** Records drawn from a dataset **
..........

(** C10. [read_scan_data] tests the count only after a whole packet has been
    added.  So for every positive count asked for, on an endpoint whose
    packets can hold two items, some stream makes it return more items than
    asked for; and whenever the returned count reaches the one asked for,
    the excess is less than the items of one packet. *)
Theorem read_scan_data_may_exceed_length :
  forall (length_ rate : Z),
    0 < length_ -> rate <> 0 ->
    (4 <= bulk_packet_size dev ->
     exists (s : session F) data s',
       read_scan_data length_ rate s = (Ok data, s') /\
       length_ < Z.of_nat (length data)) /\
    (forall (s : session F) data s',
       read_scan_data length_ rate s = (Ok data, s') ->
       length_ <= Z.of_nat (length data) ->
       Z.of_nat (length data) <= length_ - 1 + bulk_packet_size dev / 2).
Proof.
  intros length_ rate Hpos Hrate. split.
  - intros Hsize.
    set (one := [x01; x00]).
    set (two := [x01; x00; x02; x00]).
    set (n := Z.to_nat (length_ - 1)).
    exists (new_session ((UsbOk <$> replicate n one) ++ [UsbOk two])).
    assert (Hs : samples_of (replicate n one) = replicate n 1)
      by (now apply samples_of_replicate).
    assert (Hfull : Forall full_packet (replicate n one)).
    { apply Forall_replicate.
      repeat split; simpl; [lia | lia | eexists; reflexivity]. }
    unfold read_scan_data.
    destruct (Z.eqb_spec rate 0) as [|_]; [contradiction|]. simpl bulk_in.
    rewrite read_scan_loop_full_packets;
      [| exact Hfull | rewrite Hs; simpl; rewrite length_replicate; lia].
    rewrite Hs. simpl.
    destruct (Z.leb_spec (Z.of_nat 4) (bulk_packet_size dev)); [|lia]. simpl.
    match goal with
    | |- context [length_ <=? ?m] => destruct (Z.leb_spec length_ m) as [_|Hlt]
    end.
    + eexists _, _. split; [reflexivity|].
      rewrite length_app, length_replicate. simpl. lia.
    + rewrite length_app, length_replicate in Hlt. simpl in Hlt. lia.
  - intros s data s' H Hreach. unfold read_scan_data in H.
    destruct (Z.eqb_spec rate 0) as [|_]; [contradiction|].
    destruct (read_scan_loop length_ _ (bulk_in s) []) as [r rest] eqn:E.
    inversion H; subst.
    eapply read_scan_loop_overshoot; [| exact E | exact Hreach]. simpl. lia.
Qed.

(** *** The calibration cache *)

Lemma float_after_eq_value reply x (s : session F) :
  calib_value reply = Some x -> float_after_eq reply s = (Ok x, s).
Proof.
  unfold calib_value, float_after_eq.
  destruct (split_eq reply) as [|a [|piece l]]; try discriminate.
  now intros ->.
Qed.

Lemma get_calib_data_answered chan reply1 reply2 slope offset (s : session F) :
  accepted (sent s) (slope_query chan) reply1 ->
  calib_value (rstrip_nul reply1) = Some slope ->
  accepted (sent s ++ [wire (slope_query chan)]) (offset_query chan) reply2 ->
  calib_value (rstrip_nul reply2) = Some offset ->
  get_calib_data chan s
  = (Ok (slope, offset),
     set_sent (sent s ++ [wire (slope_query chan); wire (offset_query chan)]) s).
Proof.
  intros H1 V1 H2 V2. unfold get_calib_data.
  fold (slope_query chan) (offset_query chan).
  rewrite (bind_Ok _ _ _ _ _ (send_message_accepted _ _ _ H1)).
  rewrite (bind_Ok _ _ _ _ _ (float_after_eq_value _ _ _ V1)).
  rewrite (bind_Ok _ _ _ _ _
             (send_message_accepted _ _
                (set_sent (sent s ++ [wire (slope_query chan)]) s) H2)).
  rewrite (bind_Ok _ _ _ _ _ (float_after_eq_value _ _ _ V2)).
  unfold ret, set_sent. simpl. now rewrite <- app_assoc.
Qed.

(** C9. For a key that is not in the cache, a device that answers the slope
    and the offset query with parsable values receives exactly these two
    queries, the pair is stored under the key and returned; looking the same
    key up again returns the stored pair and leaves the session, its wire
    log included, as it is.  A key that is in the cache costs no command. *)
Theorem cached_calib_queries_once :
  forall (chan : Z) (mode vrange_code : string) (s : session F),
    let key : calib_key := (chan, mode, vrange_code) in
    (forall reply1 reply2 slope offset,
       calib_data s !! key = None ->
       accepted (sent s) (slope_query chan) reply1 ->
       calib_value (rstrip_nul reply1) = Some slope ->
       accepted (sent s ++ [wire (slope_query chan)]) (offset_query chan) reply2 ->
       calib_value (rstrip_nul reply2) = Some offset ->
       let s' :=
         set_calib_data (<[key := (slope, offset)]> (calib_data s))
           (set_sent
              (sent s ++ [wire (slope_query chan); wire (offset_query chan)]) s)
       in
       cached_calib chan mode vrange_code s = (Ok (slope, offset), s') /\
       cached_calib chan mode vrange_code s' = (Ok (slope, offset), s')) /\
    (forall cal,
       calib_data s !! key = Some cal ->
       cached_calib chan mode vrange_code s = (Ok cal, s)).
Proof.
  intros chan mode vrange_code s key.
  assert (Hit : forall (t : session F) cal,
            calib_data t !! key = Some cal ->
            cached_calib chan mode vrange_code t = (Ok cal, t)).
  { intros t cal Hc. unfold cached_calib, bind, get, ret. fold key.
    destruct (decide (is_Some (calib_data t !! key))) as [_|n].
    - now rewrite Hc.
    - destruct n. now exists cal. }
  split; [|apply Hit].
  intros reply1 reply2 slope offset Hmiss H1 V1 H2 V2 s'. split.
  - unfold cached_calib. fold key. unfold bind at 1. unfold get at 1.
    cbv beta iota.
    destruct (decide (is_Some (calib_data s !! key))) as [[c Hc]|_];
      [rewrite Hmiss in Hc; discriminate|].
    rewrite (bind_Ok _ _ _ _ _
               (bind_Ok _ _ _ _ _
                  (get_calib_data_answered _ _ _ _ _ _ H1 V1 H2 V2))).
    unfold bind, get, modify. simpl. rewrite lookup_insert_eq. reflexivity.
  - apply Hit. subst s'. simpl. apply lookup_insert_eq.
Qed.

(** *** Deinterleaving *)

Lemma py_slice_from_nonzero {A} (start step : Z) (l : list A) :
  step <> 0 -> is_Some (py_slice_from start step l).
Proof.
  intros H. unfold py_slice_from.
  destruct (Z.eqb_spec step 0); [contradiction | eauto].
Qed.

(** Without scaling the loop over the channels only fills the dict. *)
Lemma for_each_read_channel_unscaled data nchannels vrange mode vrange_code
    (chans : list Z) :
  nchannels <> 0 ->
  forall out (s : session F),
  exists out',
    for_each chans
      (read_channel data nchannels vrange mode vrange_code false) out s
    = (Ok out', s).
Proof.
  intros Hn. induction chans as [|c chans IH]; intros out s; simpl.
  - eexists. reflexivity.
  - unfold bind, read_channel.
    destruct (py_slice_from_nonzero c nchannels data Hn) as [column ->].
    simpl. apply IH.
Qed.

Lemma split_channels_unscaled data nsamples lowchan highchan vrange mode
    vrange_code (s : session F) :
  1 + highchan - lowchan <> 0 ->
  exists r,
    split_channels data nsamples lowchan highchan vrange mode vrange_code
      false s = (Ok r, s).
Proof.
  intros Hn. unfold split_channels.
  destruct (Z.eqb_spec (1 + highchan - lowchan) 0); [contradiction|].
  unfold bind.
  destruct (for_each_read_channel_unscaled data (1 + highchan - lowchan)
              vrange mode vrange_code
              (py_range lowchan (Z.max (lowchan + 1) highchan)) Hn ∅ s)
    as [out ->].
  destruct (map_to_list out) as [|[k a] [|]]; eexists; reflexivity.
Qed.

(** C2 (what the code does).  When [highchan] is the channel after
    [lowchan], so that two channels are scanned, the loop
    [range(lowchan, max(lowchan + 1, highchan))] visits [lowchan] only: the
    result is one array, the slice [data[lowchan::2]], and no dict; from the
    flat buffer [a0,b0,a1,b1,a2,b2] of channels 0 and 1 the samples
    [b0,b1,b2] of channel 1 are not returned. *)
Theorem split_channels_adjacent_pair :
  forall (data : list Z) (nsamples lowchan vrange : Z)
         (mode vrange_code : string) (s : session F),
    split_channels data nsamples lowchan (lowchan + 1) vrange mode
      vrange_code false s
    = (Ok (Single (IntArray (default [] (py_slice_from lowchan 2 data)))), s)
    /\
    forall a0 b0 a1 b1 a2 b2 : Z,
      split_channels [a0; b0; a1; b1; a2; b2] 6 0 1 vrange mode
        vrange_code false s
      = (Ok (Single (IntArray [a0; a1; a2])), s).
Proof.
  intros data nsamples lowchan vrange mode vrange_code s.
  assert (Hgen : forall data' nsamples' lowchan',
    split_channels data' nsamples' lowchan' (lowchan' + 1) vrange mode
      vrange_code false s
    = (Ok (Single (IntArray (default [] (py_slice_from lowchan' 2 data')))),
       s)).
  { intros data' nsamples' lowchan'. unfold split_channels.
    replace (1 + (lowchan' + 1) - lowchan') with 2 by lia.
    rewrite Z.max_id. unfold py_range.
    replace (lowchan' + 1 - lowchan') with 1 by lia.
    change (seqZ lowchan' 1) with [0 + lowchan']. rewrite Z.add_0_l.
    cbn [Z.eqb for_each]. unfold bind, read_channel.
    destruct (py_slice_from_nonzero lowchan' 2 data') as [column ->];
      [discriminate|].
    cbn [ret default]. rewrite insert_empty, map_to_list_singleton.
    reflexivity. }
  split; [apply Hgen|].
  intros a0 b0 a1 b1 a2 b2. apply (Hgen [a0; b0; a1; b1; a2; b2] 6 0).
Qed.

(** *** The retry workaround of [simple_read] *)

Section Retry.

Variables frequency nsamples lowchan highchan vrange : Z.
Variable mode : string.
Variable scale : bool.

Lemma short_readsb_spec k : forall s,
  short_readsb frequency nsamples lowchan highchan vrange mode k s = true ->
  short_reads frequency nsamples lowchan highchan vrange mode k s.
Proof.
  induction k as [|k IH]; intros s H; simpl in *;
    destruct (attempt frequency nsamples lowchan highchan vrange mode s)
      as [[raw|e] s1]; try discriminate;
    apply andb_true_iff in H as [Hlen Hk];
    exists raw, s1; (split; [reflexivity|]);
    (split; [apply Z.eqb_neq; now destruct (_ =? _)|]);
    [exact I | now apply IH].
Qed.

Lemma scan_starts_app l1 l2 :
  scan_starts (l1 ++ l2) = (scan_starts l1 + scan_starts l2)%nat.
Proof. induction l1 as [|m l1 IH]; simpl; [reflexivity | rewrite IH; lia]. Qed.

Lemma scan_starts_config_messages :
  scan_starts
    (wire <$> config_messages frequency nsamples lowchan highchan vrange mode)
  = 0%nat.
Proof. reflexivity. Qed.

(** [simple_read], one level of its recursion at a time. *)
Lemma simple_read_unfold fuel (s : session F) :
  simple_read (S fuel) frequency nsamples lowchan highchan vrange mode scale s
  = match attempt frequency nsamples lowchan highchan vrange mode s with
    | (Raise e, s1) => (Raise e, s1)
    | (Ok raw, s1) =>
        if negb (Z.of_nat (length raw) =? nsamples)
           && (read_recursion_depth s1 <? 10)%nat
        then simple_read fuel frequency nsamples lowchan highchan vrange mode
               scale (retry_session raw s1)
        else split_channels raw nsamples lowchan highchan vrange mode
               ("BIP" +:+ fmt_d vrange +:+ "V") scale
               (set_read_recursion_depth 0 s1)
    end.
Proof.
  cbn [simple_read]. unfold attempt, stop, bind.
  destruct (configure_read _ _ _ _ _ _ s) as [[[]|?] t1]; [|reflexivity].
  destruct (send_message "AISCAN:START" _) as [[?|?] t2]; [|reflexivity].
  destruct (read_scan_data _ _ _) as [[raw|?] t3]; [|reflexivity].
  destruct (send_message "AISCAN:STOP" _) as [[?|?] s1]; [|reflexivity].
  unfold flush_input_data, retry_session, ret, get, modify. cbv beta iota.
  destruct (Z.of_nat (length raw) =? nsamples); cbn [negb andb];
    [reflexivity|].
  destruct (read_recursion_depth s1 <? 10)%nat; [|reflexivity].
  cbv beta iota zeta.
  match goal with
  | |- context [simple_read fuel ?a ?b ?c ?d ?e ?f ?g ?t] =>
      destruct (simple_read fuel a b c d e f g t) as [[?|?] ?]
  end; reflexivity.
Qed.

..........

** HOW TO COMPLETE THIS TASK **
Repeat verbatim the opening run of entries, ending with the line that contains "exists (new_session ((UsbOk".

** ANSWER FOR THIS EXERCISE **
(** C10. [read_scan_data] tests the count only after a whole packet has been
    added.  So for every positive count asked for, on an endpoint whose
    packets can hold two items, some stream makes it return more items than
    asked for; and whenever the returned count reaches the one asked for,
    the excess is less than the items of one packet. *)
Theorem read_scan_data_may_exceed_length :
  forall (length_ rate : Z),
    0 < length_ -> rate <> 0 ->
    (4 <= bulk_packet_size dev ->
     exists (s : session F) data s',
       read_scan_data length_ rate s = (Ok data, s') /\
       length_ < Z.of_nat (length data)) /\
    (forall (s : session F) data s',
       read_scan_data length_ rate s = (Ok data, s') ->
       length_ <= Z.of_nat (length data) ->
       Z.of_nat (length data) <= length_ - 1 + bulk_packet_size dev / 2).
Proof.
  intros length_ rate Hpos Hrate. split.
  - intros Hsize.
    set (one := [x01; x00]).
    set (two := [x01; x00; x02; x00]).
    set (n := Z.to_nat (length_ - 1)).
    exists (new_session ((UsbOk <$> replicate n one) ++ [UsbOk two])).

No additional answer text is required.